EXERCISE GOAL> Print, exactly as they stand, the lines from the start of the listing to the line containing "is_tdict (tree_of other) = true /\", inclusive.

(PROVIDED RECORDS Opens)

Lemma C4_soft_update_keeps_truthy_witness :
  let h : store := [[("d", VYaco 1); ("a", VInt 1)]; [("e", VInt 72)]] in
  let td : tdict := [("d", TYaco [("e", TScalar (SInt 72))]); ("a", TScalar (SInt 1))] in
  let F : gset addr := {[0]} ∪ (({[1]} ∪ (∅ ∪ ∅)) ∪ (∅ ∪ ∅)) in
  let other := VDict [("a", VInt 2);
                      ("d", VDict [("e", VInt 73); ("f", VInt 18)])] in
  rep h (VYaco 0) (TYaco td) F /\
  rep h other (tree_of other) ∅ /\
  is_tdict (tree_of other) = true /\
  F ## ∅ /\
  depth (tree_of other) <= 2 /\
  NoDup (dict_keys (titems (tree_of other))) /\
  exists h' F' td',
    Yaco.soft_update 2 0 other h = (Ok tt, h') /\
    rep h' (VYaco 0) (TYaco td') F' /\
    dict_get "a" td' = Some (TScalar (SInt 1)) /\
    dict_get "d" td' =
      Some (TYaco [("e", TScalar (SInt 72)); ("f", TScalar (SInt 18))]).
Proof.
  intros h td F other.
  assert (H1 : rep h (VYaco 0) (TYaco td) F) by (unfold h, td, F; rep_concrete).
  assert (H2 : rep h other (tree_of other) ∅) by (by apply rep_plain).
  assert (H3 : is_tdict (tree_of other) = true) by reflexivity.
  assert (H4 : F ## ∅) by set_solver.
  assert (H5 : depth (tree_of other) <= 2) by (vm_compute; lia).
  assert (H6 : NoDup (dict_keys (titems (tree_of other))))
    by (vm_compute; repeat constructor; set_solver).
  split_and!; try done.
  destruct (C4_soft_update_keeps_truthy 2 h 0 td F other (tree_of other) ∅
              H1 H2 H3 H4 H5 H6)
    as (h' & F' & td' & Hrun & Hrep & Hkeep & _ & Hfill & _).
  exists h', F', td'. split_and!; [done|done| |].
  - apply (Hkeep "a" (TScalar (SInt 1)) (TScalar (SInt 2))); by auto.
  - by rewrite (Hfill "d" (TDict [("e", TScalar (SInt 73)); ("f", TScalar (SInt 18))])
                  [("e", TScalar (SInt 72))]).
Defined.

(** The instances named with C4, and the one of the docstring of
    [soft_update]. *)
Example C4_instances :
  (a <- Yaco.__init__ 3 (VDict [("a", VInt 1)]) ;;
   Yaco.soft_update 3 a (VDict [("a", VInt 2)]) ;;;
   Yaco.get_data 3 a) [] =
  (Ok [("a", VInt 1)], [[("a", VInt 1)]]) /\
  (a <- Yaco.__init__ 3 (VDict [("d", VDict [("e", VInt 72)])]) ;;
   Yaco.soft_update 3 a (VDict [("d", VDict [("e", VInt 73); ("f", VInt 18)])]) ;;;
   Yaco.get_data 3 a) [] =
  (Ok [("d", VDict [("e", VInt 72); ("f", VInt 18)])],
   [[("d", VYaco 1)]; [("e", VInt 72); ("f", VInt 18)]]) /\
  ((a <- Yaco.__init__ 3
          (VDict [("a", VList [VInt 1; VInt 2; VInt 3; VDict [("b", VInt 12)]]);
                  ("d", VDict [("e", VInt 72)])]) ;;
    Yaco.soft_update 3 a
      (VDict [("a", VList [VInt 2; VInt 3; VInt 4; VDict [("b", VInt 12)]]);
              ("d", VDict [("e", VInt 73); ("f", VInt 18)]);
              ("c", VInt 18)]) ;;;
    Yaco.get_data 3 a) []).1 =
  Ok [("a", VList [VInt 1; VInt 2; VInt 3; VDict [("b", VInt 12)]]);
      ("d", VDict [("e", VInt 72); ("f", VInt 18)]);
      ("c", VInt 18)].
Proof. split_and!; reflexivity. Qed.

(** ** [get_data] on an object without sharing *)

Lemma texport_yaco d :
  texport (TYaco d) = VDict (fold_left (texport_step (tpriv d)) d []).
Proof.
  reflexivity.
Qed.

Lemma fold_each_cons {S A B} (x : A) (r : list A) (init : B)
  (body : B -> A -> M S B) :
  fold_each (x :: r) init body =
  bind (body init x) (fun acc => fold_each r acc body).
Proof. reflexivity. Qed.

Lemma dict_has_keys {V W} k (d : list (string * V)) (d' : list (string * W)) :
  dict_keys d = dict_keys d' -> dict_has k d = dict_has k d'.
Proof.
  intros Hk. unfold dict_has.
  destruct (dict_get k d) eqn:E, (dict_get k d') eqn:E'; try done.
  - apply dict_get_Some_keys in E. apply dict_get_None_keys in E'.
    rewrite Hk in E. done.
  - apply dict_get_Some_keys in E'. apply dict_get_None_keys in E.
    rewrite Hk in E. done.
Qed.

Lemma key_in_refines h pv tp Fp k :
  rep h pv tp Fp -> iterable tp = true ->
  Yaco.key_in k pv h = (Ok (tkey_in k tp), h).
Proof.
  intros Hr Hit. destruct pv as [c|l|d|a].
  - apply rep_scalar_inv in Hr as [-> _]. by destruct c.
  - destruct (rep_list_shape _ _ _ _ Hr) as [tl ->]. simpl. unfold ret.
    do 2 f_equal. clear Hit. revert tl Fp Hr.
    induction l as [|x l IH]; intros tl Fp Hr.
    + by apply rep_list_nil_inv in Hr as [[= ->] _].
    + apply rep_list_cons_inv in Hr
        as (tx & tl' & F1 & F2 & [= ->] & _ & _ & Hx & Hl).
      simpl. rewrite (IH _ _ Hl). f_equal.
      inversion Hx; subst; try done.
  - destruct (rep_dict_shape _ _ _ _ Hr) as [td ->]. simpl. unfold ret.
    do 2 f_equal. apply dict_has_keys. symmetry. by eapply rep_dict_keys.
  - apply rep_yaco_inv in Hr as (td & F0 & -> & _ & _ & _ & _ & Hd).
    simpl. unfold gets. do 2 f_equal. apply dict_has_keys. symmetry.
    by eapply rep_dict_keys.
Qed.

(** The exclusion list read from the store. *)
Lemma rep_private h self td F :
  rep h (VYaco self) (TYaco td) F ->
  exists Fp,
    rep h (default (VList []) (dict_get "_private" (cell h self))) (tpriv td) Fp.
Proof.
  intros Hself.
  apply rep_yaco_inv in Hself as (td0 & F0 & [= <-] & _ & _ & _ & _ & Hd).
  destruct (rep_dict_focus _ _ _ _ "_private" Hd) as (Fo & Fr & _ & _ & Hget & _).
  unfold tpriv. destruct (dict_get "_private" (cell h self)) as [old|].
  - destruct Hget as (told & -> & Hold). by exists Fo.
  - destruct Hget as [-> _]. exists ∅. constructor.
Qed.

(** [check_data] on the elements of a list. *)
Lemma check_elements gd m h :
  (forall v t Fv,
     rep h v t Fv -> exportable t = true -> depth t <= m ->
     Yaco.check_data_with gd v h = (Ok (texport t), h)) ->
  forall l tl Fl,
    rep h (VList l) (TList tl) Fl ->
    forallb exportable tl = true ->
    Forall (fun x => depth x <= m) tl ->
    map_each l (Yaco.check_data_with gd) h = (Ok (map texport tl), h).
Proof.
  intros Hitem. induction l as [|x l IH]; intros tl Fl Hl Hex Hdepth.
  - by apply rep_list_nil_inv in Hl as [[= ->] _].
  - apply rep_list_cons_inv in Hl
      as (tx & tl' & F1 & F2 & [= ->] & _ & _ & Hx & Hl).
    apply Forall_cons in Hdepth as [Hdx Hdl].
    simpl in Hex. apply andb_prop in Hex as [Hex1 Hex2].
    rewrite map_each_cons. unfold bind.
    rewrite (Hitem _ _ _ Hx Hex1 Hdx).
    fold (@map_each store value value). by rewrite (IH _ _ Hl Hex2 Hdl).
Qed.

Lemma check_data_refines gd n :
  refines_get_data gd n ->
  forall m, m <= n ->
  forall h v t Fv,
    rep h v t Fv -> exportable t = true -> depth t <= m ->
    Yaco.check_data_with gd v h = (Ok (texport t), h).
Proof.
  intros Hgd. induction m as [|m IH]; intros Hm h v t Fv Hrep Hex Hdepth.
  - destruct v as [c|l|d|a].
    + by apply rep_scalar_inv in Hrep as [-> _].
    + apply rep_list_shape in Hrep as [tl ->]. simpl in Hdepth. lia.
    + destruct (rep_dict_shape _ _ _ _ Hrep) as [td ->]. done.
    + apply rep_yaco_inv in Hrep as (td & F0 & -> & _). simpl in Hdepth. lia.
  - destruct v as [c|l|d|a].
    + by apply rep_scalar_inv in Hrep as [-> _].
    + destruct (rep_list_shape _ _ _ _ Hrep) as [tl ->].
      apply depth_list in Hdepth. simpl in Hex. simpl. unfold bind.
      rewrite (check_elements gd m h
                 (fun v t Fv Hr He Hd => IH ltac:(lia) h v t Fv Hr He Hd)
                 _ _ _ Hrep Hex Hdepth).
      done.
    + destruct (rep_dict_shape _ _ _ _ Hrep) as [td ->]. done.
    + destruct (Hgd h a t Fv Hrep Hex ltac:(lia)) as (d & Hrun & Hd).
      simpl. unfold bind. by rewrite Hrun, Hd.
Qed.

Lemma dict_get_entries {V} (d : list (string * V)) :
  NoDup (dict_keys d) -> Forall (fun kv => dict_get kv.1 d = Some kv.2) d.
Proof.
  induction d as [|[k v] d IH]; intros Hnd; [constructor|].
  simpl in Hnd. apply NoDup_cons in Hnd as [Hnin Hnd]. constructor.
  - simpl. by rewrite String.eqb_refl.
  - eapply Forall_impl; [by apply IH|]. intros [k' v'] Hk'. simpl in *.
    destruct (String.eqb k' k) eqn:E; [|done].
    apply String.eqb_eq in E. subst k'.
    apply dict_get_Some_keys in Hk'. done.
Qed.

Lemma get_data_unfold f self :
  Yaco.get_data (S f) self =
  (_priv <- gets (fun h =>
               default (VList []) (dict_get "_private" (cell h self))) ;;
   keys <- gets (fun h => dict_keys (cell h self)) ;;
   fold_each keys [] (get_data_entry (Yaco.get_data f) self _priv)).
Proof. reflexivity. Qed.

Lemma get_data_loop gd f h self pv tp Fp :
  refines_get_data gd f ->
  rep h pv tp Fp -> iterable tp = true ->
  forall entries tentries Fe data,
    rep h (VDict entries) (TDict tentries) Fe ->
    Forall (fun kv => dict_get kv.1 (cell h self) = Some kv.2) entries ->
    forallb (fun kv =>
               tkey_in kv.1 tp || Yaco.is_private kv.1 ||
               (negb (has_dot kv.1) && exportable kv.2)) tentries = true ->
    Forall (fun kv => depth kv.2 <= f) tentries ->
    fold_each (dict_keys entries) data (get_data_entry gd self pv) h =
    (Ok (fold_left (texport_step tp) tentries data), h).
Proof.
  intros Hgd Hpv Hit. induction entries as [|[k v] entries IH];
    intros tentries Fe data Hrep Hcell Hex Hdepth.
  - by apply rep_dict_nil_inv in Hrep as [[= ->] _].
  - apply rep_dict_cons_inv in Hrep
      as (tv & tentries' & F1 & F2 & [= ->] & _ & _ & Hv & Hrest).
    apply Forall_cons in Hcell as [Hk Hcell]. simpl in Hk.
    apply Forall_cons in Hdepth as [Hdv Hdepth]. simpl in Hdv.
    simpl in Hex. apply andb_prop in Hex as [Hexk Hex].
    simpl dict_keys. rewrite fold_each_cons. unfold bind.
    assert (Hstep : get_data_entry gd self pv data k h =
                    (Ok (texport_step tp data (k, tv)), h)).
    { unfold get_data_entry, bind, texport_step. simpl.
      rewrite (key_in_refines _ _ _ _ k Hpv Hit).
      destruct (tkey_in k tp); [done|].
      destruct (Yaco.is_private k); [done|]. simpl in Hexk.
      apply andb_prop in Hexk as [Hdot Hexv].
      apply negb_true_iff in Hdot.
      rewrite (getitem_nodot _ _ Hdot), (getattr_present _ _ _ _ Hk).
      by rewrite (check_data_refines gd f Hgd f (le_n _) h v tv F1 Hv Hexv Hdv). }
    rewrite Hstep. simpl.
    by apply (IH tentries' F2).
Qed.

(** [get_data] returns the export of the tree and leaves the store as
    it was, once the fuel covers the nesting of the object. *)
Lemma get_data_refines fuel : refines_get_data (Yaco.get_data fuel) fuel.
Proof.
  induction fuel as [|f IH]; intros h self t F Hself Hex Hdepth.
  - apply rep_yaco_inv in Hself as (td & F0 & -> & _). simpl in Hdepth. lia.
  - pose proof Hself as Hself0.
    apply rep_yaco_inv in Hself0 as (td & F0 & -> & _ & _ & _ & Hnd & Hd).
    destruct (rep_private _ _ _ _ Hself) as (Fp & Hpv).
    simpl in Hex. apply andb_prop in Hex as [Hit Hex].
    eexists. split; [|by rewrite texport_yaco].
    rewrite get_data_unfold. unfold bind, gets.
    apply (get_data_loop _ f h self _ (tpriv td) Fp IH Hpv Hit
             (cell h self) td F0 [] Hd (dict_get_entries _ Hnd) Hex).
    by apply (depth_items (TYaco td) f eq_refl).
Qed.

(** ** The export holds no [Yaco] and no private key *)

Lemma forallb_dict_set {V} (P : string * V -> bool) k v d :
  P (k, v) = true -> forallb P d = true -> forallb P (dict_set k v d) = true.
Proof.
  intros Hv. induction d as [|[k' v'] d IH]; simpl.
  - by rewrite Hv.
  - intros [H1 H2]%andb_prop. destruct (String.eqb k k') eqn:E; simpl.
    + apply String.eqb_eq in E. subst k'. by rewrite Hv, H2.
    + by rewrite H1, IH.
Qed.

(PROVIDED RECORDS Closes)

THE ANSWER>
Lemma C4_soft_update_keeps_truthy_witness :
  let h : store := [[("d", VYaco 1); ("a", VInt 1)]; [("e", VInt 72)]] in
  let td : tdict := [("d", TYaco [("e", TScalar (SInt 72))]); ("a", TScalar (SInt 1))] in
  let F : gset addr := {[0]} ∪ (({[1]} ∪ (∅ ∪ ∅)) ∪ (∅ ∪ ∅)) in
  let other := VDict [("a", VInt 2);
                      ("d", VDict [("e", VInt 73); ("f", VInt 18)])] in
  rep h (VYaco 0) (TYaco td) F /\
  rep h other (tree_of other) ∅ /\
  is_tdict (tree_of other) = true /\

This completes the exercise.